▶ _Your goal_:
Only the number is needed: count the lines below that hold the string "destruct".

___ Information provided

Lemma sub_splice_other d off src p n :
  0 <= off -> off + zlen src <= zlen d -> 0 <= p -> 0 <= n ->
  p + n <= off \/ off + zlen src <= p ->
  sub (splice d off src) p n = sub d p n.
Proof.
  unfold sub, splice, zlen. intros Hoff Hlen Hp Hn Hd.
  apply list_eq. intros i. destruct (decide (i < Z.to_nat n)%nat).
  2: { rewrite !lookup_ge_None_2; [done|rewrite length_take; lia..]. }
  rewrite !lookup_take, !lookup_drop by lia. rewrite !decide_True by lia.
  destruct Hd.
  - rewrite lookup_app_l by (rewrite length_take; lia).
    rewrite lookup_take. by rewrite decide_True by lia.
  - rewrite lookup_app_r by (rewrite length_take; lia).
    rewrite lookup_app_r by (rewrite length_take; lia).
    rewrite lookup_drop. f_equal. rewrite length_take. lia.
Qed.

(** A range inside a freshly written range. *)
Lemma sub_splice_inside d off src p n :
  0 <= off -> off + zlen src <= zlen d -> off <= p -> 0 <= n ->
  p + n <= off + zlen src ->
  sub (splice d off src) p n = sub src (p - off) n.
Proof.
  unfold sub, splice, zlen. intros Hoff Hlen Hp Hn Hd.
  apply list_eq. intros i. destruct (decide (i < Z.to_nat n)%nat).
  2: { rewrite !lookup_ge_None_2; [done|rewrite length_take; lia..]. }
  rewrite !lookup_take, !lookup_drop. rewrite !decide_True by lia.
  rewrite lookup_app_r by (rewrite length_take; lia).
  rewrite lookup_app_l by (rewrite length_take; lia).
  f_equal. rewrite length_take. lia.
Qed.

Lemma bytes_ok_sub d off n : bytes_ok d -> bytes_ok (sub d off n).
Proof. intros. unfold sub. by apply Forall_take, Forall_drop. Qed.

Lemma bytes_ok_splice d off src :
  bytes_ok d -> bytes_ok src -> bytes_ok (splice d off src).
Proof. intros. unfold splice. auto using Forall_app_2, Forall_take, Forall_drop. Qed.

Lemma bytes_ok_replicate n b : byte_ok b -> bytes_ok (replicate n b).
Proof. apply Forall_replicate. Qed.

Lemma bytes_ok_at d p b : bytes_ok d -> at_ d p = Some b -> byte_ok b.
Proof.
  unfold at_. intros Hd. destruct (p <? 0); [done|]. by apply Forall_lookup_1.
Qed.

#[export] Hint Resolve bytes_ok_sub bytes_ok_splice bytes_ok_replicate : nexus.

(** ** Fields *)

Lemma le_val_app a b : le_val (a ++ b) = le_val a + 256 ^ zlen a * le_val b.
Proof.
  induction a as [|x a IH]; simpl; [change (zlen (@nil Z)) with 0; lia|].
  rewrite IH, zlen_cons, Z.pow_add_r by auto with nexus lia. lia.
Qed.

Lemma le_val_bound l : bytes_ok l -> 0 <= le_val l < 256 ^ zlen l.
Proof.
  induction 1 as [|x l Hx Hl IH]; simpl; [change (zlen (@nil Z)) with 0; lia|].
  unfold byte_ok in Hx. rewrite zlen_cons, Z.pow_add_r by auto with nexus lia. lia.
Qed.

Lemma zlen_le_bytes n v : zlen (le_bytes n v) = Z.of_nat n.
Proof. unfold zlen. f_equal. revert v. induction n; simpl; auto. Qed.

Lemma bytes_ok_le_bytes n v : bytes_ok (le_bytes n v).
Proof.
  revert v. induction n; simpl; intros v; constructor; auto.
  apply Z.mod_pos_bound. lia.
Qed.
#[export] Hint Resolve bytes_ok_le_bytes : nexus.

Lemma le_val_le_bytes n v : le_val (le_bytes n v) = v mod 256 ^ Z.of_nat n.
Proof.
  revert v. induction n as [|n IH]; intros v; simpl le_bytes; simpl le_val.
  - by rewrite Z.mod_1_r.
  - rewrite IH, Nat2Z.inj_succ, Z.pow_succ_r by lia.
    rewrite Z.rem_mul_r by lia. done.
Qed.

______

▶ _Expected answer_:
4